Волынцев принужденно захохотал.
- Спасибо за доверенность!- воскликнул он, - хотя, прошу заметить, я не желал ни знать вашей тайны, ни своей вам выдать, а вы ею распоряжаетесь, как своим добром. Но, позвольте, вы говорите как бы от общего лица. Стало быть, я могу предполагать, что Наталье Алексеевне известно ваше посещение и цель этого посещения?
Рудин немного смутился.
- Нет, я не сообщил Наталье Алексеевне моего намерения; но, я знаю, она разделяет мой образ мыслей.
- Все это прекрасно, - заговорил, помолчав немного, Волынцев и забарабанил пальцами по стеклу, - хотя, признаться, было бы гораздо лучше, если бы вы поменьше меня уважали.

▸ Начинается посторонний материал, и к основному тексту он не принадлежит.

(* ===== verification/Prelude.v ===== *)
(** * Shellsim: a verified model of the simulated machine

    Shellsim runs shell programs in a deterministic, resource-limited machine inside one Rust
    process: no host file, process, clock or socket is involved. The machine is a record of
    components shared by simulated processes. This library models the components function by
    function, the machine that composes them (process contexts, system calls, forking, exits,
    signals, memory), the front end of the shell, its executor, its builtins and the programs beside
    it, and proves what each promises.

    ** Files and sources

    - [Prelude], [State], [RustStr]: machine integers ([u64], [i64], [u32], [i32] as [Z] with
      saturating, checked and wrapping operations written out), [result] for [Result], [run] for
      code that can panic or run out of model fuel, the state monad [stm] with its total-
      correctness judgement [wp], UTF-8 strings as lists of characters, and the parts of the
      Rust string and integer library the source calls.
    - [Resources] (src/src/resources.rs): CPU, memory, output and per-command accounting.
    - [Process] (src/src/process.rs): the process table, signals, wait statuses.
    - [Clock] (src/src/clock.rs): the virtual timeline, its events, cancellation, blocking.
    - [Scheduler] (src/src/scheduler.rs): the cooperative run queue, waiting, stopping.
    - [Variables] (src/src/variables.rs): scalar and array storage with byte estimates.
    - [Descriptors], [DescriptorInv], [DescriptorSystem] (src/src/descriptors.rs): the arena of
      open descriptions, per-process tables, pipes, file locks; the invariant; the system of
      several processes that interleave operations.
    - [Paths], [Vfs], [VfsTree], [VfsUsage], [VfsSystem] (src/src/vfs.rs): path normalisation,
      the layered tree with its operations, what reading shows after writing, the usage
      accounting, and the system of filesystems reachable by seeding, forking and running.
    - [ProcessState], [Machine], [PseudoFs] (src/src/interp.rs, src/src/pseudo_fs.rs,
      src/src/realtime.rs): the context of a process and what a fork copies; the record [Machine]
      that owns every component, the host as a machine sees it ([HostView]: its clock and the
      requests it has not answered), and the primitive steps of its operations; the generated
      [/proc] and [/dev].
    - [Kernel] (src/src/syscalls.rs, src/src/interp.rs): system calls as functions on [Machine].
    - [Lifecycle], [Boot] (src/src/interp.rs): fork, exit, signals and job control, the memory of a
      context; the construction of a machine.
    - [KernelInv], [KernelSafe], [KernelTidy], [BootInv], [LifecycleInv], [LifecycleSafe]: the
      invariant of the machine and a judgement [safe] for "returns, in the invariant"; a rule per
      operation; [KernelSystem]: the operations as one type and the theorems on all of them.
    - [Arith], [ArithSpec], [ArithRef] (src/src/arith.rs): the [$((...))] evaluator over an
      interface [ArithVars] for the variables, its totality and purity, and its refinement of a
      reference grammar that has its own numerals, symbols, binding strengths and arithmetic.
    - [Syntax], [Lexer], [LexerSpec] (src/src/shell.rs): the syntax tree, tokens, errors, the
      lexer and what it emits.
    - [ShellParser], [ShellSpec] (src/src/shell.rs, src/src/stack.rs): the recursive-descent
      parser with its nesting counter; that it returns, what trees it builds, how high they are.
    - [ShellPrint], [ShellRound], [ShellText]: a canonical printer, parsing inverts it on tokens,
      and from any spelling of the tokens as source text.
    - [ShellVars], [ScopeSpec] (src/src/interp.rs): parameters, arrays and function scopes of a
      shell context; what a function call restores.
    - [ExpandText], [ExpandTextSpec] (src/src/expand.rs): the text side of word expansion (command
      substitutions, braces, delimiters, patterns) and what it yields.
    - [Expand], [SplitSpec], [ExpandInv], [ExpandSpec] (src/src/expand.rs): word expansion on the
      machine; field splitting against a reference; a judgement [runs] that carries the invariant
      through the recursion; what quoting guarantees.
    - [ExecData], [ExecText], [ExecVars], [Redirects], [ExecHost], [ExecPrep], [Exec]
      (src/src/exec.rs): the shell executor: its frames and continuation; the texts it scans and
      prints; variables, assignments and control state; redirections and their scopes; the
      interface [Host] of what it calls, pushing and aborting; substitutions and preparation; one
      [step] per frame and the poll of a shell.
    - [Driver] (src/src/exec.rs, src/src/program.rs, src/src/realtime.rs): the host's clock, events, dispatch, delivery of signals, the
      poll of the machine, the actions of the host.
    - [Images] (src/src/interp.rs, src/src/syscalls.rs): what a process loads and runs: shells,
      native programs, commands of the registry; [posix_spawn] with its actions and what is undone
      when one fails.
    - [CommandIo], [BuiltinVars], [BuiltinTest], [BuiltinRead], [BuiltinShell], [BuiltinJobs],
      [Commands] (src/src/commands/mod.rs, src/src/commands/builtins.rs): a command and its buffers;
      the builtins on variables and options, [test], [read] and [mapfile], on the shell's text and
      directories, and on jobs; the registry and the dispatch of a command with its accounting.
    - [ProgramArgs], [ProgramSystem], [Filters], [Launchers], [NativePrograms]
      (src/src/program.rs, src/src/program/, src/src/commands/): the programs that are processes of
      their own. Their options, [echo] and [printf]; the class [System] of the kernel calls they
      make, and chunked writing; [cat], [tee], [head] and [sleep]; [nice], [nohup], [env],
      [timeout] and [xargs]; the poll of a native program, the instance [active_system] of the
      kernel, and the host that joins them to the executor.
    - [ScriptHost]: two instances of [Host] and scripts run on the whole model, from their text to
      their output.
    - [StreamSpec], [FilterSpec], [ProgramSafe], [CommandSpec]: an interface [Streams] of what a
      kernel promises to a program, with an instance that records what is read and written; what
      [cat] and [head] write over it; its instance for the modelled kernel; what the texts of
      [xargs], [read] and [test] come to.
    - [ExecFrames], [ExecStack]: the bound of a shell's stack, and that a step leaves the frames
      below it; [ExecSpec]: a recursive interpreter of the shell's constructs and the proof that
      the executor implements it; [ExecMachine], [RedirectSpec]: what the executor's operations
      keep of the machine, and the scope of redirections; [DispatchSpec]: choosing a process.

    A method on [&mut self] is a function from the state to the state it leaves and its result,
    so an error path shows what it leaves behind. Hash maps are [gmap]s; ordered maps are [gmap]s
    iterated through a sorted list of keys where the order shows.

    ** What the theorems show

    - Accounting: counters never pass their limits and stay in their machine type, exhaustion is
      final, charging is additive, reservations balance ([Resources]); byte estimates equal a
      recount ([Variables]); the kept disk usage equals the measured one in every reachable
      filesystem ([VfsSystem]).
    - Identities: process IDs, orphan IDs and event IDs are never reused; the process tree is
      the reachable set ([Process], [VfsSystem], [Clock]).
    - Time and scheduling: time never rewinds, due events fire in order, blocking terminates;
      the queues stay consistent, dispatch is first come first served, stopped tasks keep their
      wake-ups ([Clock], [Scheduler]).
    - Descriptors: over every interleaving reference counts are exact and nothing panics, a pipe
      refines a FIFO channel, fork is atomic, exec closes what is flagged, locks exclude,
      readiness agrees with reading and writing.
    - Filesystem: failed mutations, renaming included, change nothing, reading returns what was written, unlinked
      open files survive, [realpath] is canonical, the streaming merge is the visible tree.
    - Machine: booting establishes the invariant, every operation that returns keeps it, and only
      five calls may panic instead, so in every reachable machine the memory in use is exactly what
      contexts and pipes hold and every descriptor reference is counted; a fork is all or nothing,
      an exit returns everything, timers included, closing leaves nothing behind ([KernelSystem], [BootInv],
      [KernelTidy]).
    - Arithmetic: evaluation is total, skipped operands are pure, constants are exact, and
      precedence, associativity and wrap-around are those of the reference grammar.
    - Shell syntax: lexing and parsing return on every text, trees are well formed and of bounded
      height, and parsing inverts printing, on tokens and on source text.
    - Expansion: it returns on every word and keeps the machine, splitting is the reference's,
      quoted text and quoted lists come out as they are, brace expansion is bounded, patterns
      remove the shortest or longest match, and a function call restores what it shadowed
      ([ExpandSpec], [SplitSpec], [ExpandTextSpec], [ScopeSpec]).
    - Executor: the frames implement the recursive reading of every construct, quantum by quantum,
      whatever other processes do in between ([ExecSpec]); a step touches nothing below its frame
      ([ExecStack]) and the stack is bounded ([ExecFrames]); redirections are undone exactly
      ([RedirectSpec]); choosing a process ends and finds one unless everything is blocked, on
      virtual time for good, and on real time it follows the clock of the host ([DispatchSpec]).
    - Programs: [cat] and [head] write exactly what they should of their input, chunk by chunk,
      over any kernel that keeps its promises and whatever runs between their polls
      ([FilterSpec]); on the modelled kernel a poll of a filter returns and keeps the invariant
      ([ProgramSafe]). [test] evaluates by its grammar, [read] takes the record that the executor
      gathered for it, up to the size it scans, [xargs] runs its command on every word of its input
      or refuses it for a stated reason ([CommandSpec]).

    ** Bounds and fuel

    Loops and recursion that are not structural take fuel, and a theorem shows it to be enough:
    [realpath_inner] 41 levels (the code's own limit of 40); the arithmetic parser 32 levels per
    character ([evaluate_total]), nested evaluation [MAX_RECURSION] levels, exponentiation 64
    rounds; the lexer's loops two rounds per character left and two more, the parser's loops one
    round per token left and one more, its recursion four levels per level of the nesting limit
    ([parse_total]); the walk of the process tree and the blocking loop of the timeline as many
    rounds as there are processes and events ([process_tree_exact], [block_task_outcome]); signal
    delivery 12 rounds, one per signal and one more ([deliver_total]); word expansion one level per
    byte of the word and one more, as nested text is shorter, and its loops one round per character
    ([expand_words_returns]); the driver one round per event that is ready or pending and one more
    ([dispatch_finds_a_process]); writing a text one round per byte, and a poll that writes 4097
    rounds, one per byte of its quantum and one more ([poll_write_ok]); [test] the levels of
    [MAX_SYNTAX_DEPTH], as in the source, and its parentheses one round per token
    ([test_follows_grammar]); [read] one round per byte it may take ([read_takes_one_record]); the
    other loops of builtins and programs one round per argument or character. [drive] and [run_node] take the
    number of polls from their caller, as the source's loop over a script has no bound.

    ** Not modelled

    Cancellation tokens and action generations, which let the host end an action early, are absent:
    the lexer and parser are [parse], which passes none. [Machine] leaves out the telemetry logs,
    the display and the virtual network, of which the modelled operations read only whether a
    request to the host is unanswered. That, and the readings of the host's clock, are inputs of the
    machine ([HostView]); what sleeps the thread of the host, and what answers a request, is outside.
    The build is the release profile, without overflow checks: where the source can overflow, sums
    wrap ([number_range] is given for both builds). The stack of the host is taken to be unbounded.
    Of a resumable program [Machine] keeps only whether there is one; the programs themselves are in
    [World]. The regular expressions with their captures, the Unicode case tables and the formatting
    of floating-point numbers are parameters. So are the programs [find] and [make], the guests of
    WebAssembly, and the registered system commands other than [echo] and [printf] (text tools,
    archives, diffs and the like), each a function of its arguments and input that the adapter in
    [NativePrograms] runs. The log of invocations is left out. The harness, replay and network
    adapters are above the machine; WebAssembly and git are built on third-party engines; the
    sandbox and the command line are host I/O. *)

From Stdlib Require Import Strings.Byte.
From stdpp Require Export sorting.
From stdpp Require Export base numbers strings gmap list_relations list.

Мне, по правде сказать, ваше уважение ни к черту не нужно; но что же вы теперь хотите от меня?
- Я ничего не хочу... или нет! я хочу одного: я хочу, чтобы вы не считали меня коварным и хитрым человеком, чтобы вы поняли меня... Я надеюсь, что вы теперь уже не можете сомневаться в моей искренности... Я хочу, Сергей Павлыч, чтобы мы расстались друзьями... чтобы вы по-прежнему притянули мне руку...

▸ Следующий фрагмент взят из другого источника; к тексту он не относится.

(** ** State *)

Record Timeline := MkTimeline {
  tm_monotonic_ns : Z;
  tm_epoch_utc_ns : Z;
  tm_wall_adjustment_ns : Z;
  tm_next_sequence : Z;
  tm_pending : gmap EventId EventKind;
  tm_ready : list ScheduledEvent;
  tm_limits : TimelineLimits;
  tm_slept_ns : Z
}.

Definition tm_set_monotonic (t : Timeline) (now : Z) : Timeline :=
  MkTimeline now (tm_epoch_utc_ns t) (tm_wall_adjustment_ns t) (tm_next_sequence t)
    (tm_pending t) (tm_ready t) (tm_limits t) (tm_slept_ns t).
Definition tm_set_events (t : Timeline) (pending : gmap EventId EventKind)
    (ready : list ScheduledEvent) : Timeline :=
  MkTimeline (tm_monotonic_ns t) (tm_epoch_utc_ns t) (tm_wall_adjustment_ns t)
    (tm_next_sequence t) pending ready (tm_limits t) (tm_slept_ns t).
Definition tm_set_sequence (t : Timeline) (next : Z) : Timeline :=
  MkTimeline (tm_monotonic_ns t) (tm_epoch_utc_ns t) (tm_wall_adjustment_ns t) next
    (tm_pending t) (tm_ready t) (tm_limits t) (tm_slept_ns t).
Definition tm_set_slept (t : Timeline) (slept : Z) : Timeline :=
  MkTimeline (tm_monotonic_ns t) (tm_epoch_utc_ns t) (tm_wall_adjustment_ns t)
    (tm_next_sequence t) (tm_pending t) (tm_ready t) (tm_limits t) slept.
Definition tm_set_adjustment (t : Timeline) (adjustment : Z) : Timeline :=
  MkTimeline (tm_monotonic_ns t) (tm_epoch_utc_ns t) adjustment (tm_next_sequence t)
    (tm_pending t) (tm_ready t) (tm_limits t) (tm_slept_ns t).

Definition timeline_with_epoch_and_limits (epoch : Z) (limits : TimelineLimits) : Timeline :=
  MkTimeline 0 epoch 0 0 ∅ [] limits 0.
Definition timeline_with_epoch (epoch : Z) : Timeline :=
  timeline_with_epoch_and_limits epoch timeline_limits_default.
Definition timeline_new : Timeline :=
  timeline_with_epoch_and_limits DEFAULT_EPOCH_UTC_NS timeline_limits_default.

И Рудин приблизился к Волынцеву.
- Извините меня, милостивый государь, - промолвил Волынцев, обернувшись и отступив шаг назад, - я готов отдать полную справедливость вашим намерениям, все это прекрасно, положим, даже возвышенно, но мы люди простые, едим пряники неписаные, мы не в состоянии следить за полетом таких великих умов, каков ваш... Что вам кажется искренним, нам кажется навязчивым и нескромным... Что для вас просто и ясно, для нас запутанно и темно... Вы хвастаетесь тем, что мы скрываем: где же нам понять вас! Извините меня: ни другом я вас считать не могу, ни руки я вам не подам ... Это, может быть, мелко; да ведь я сам мелок.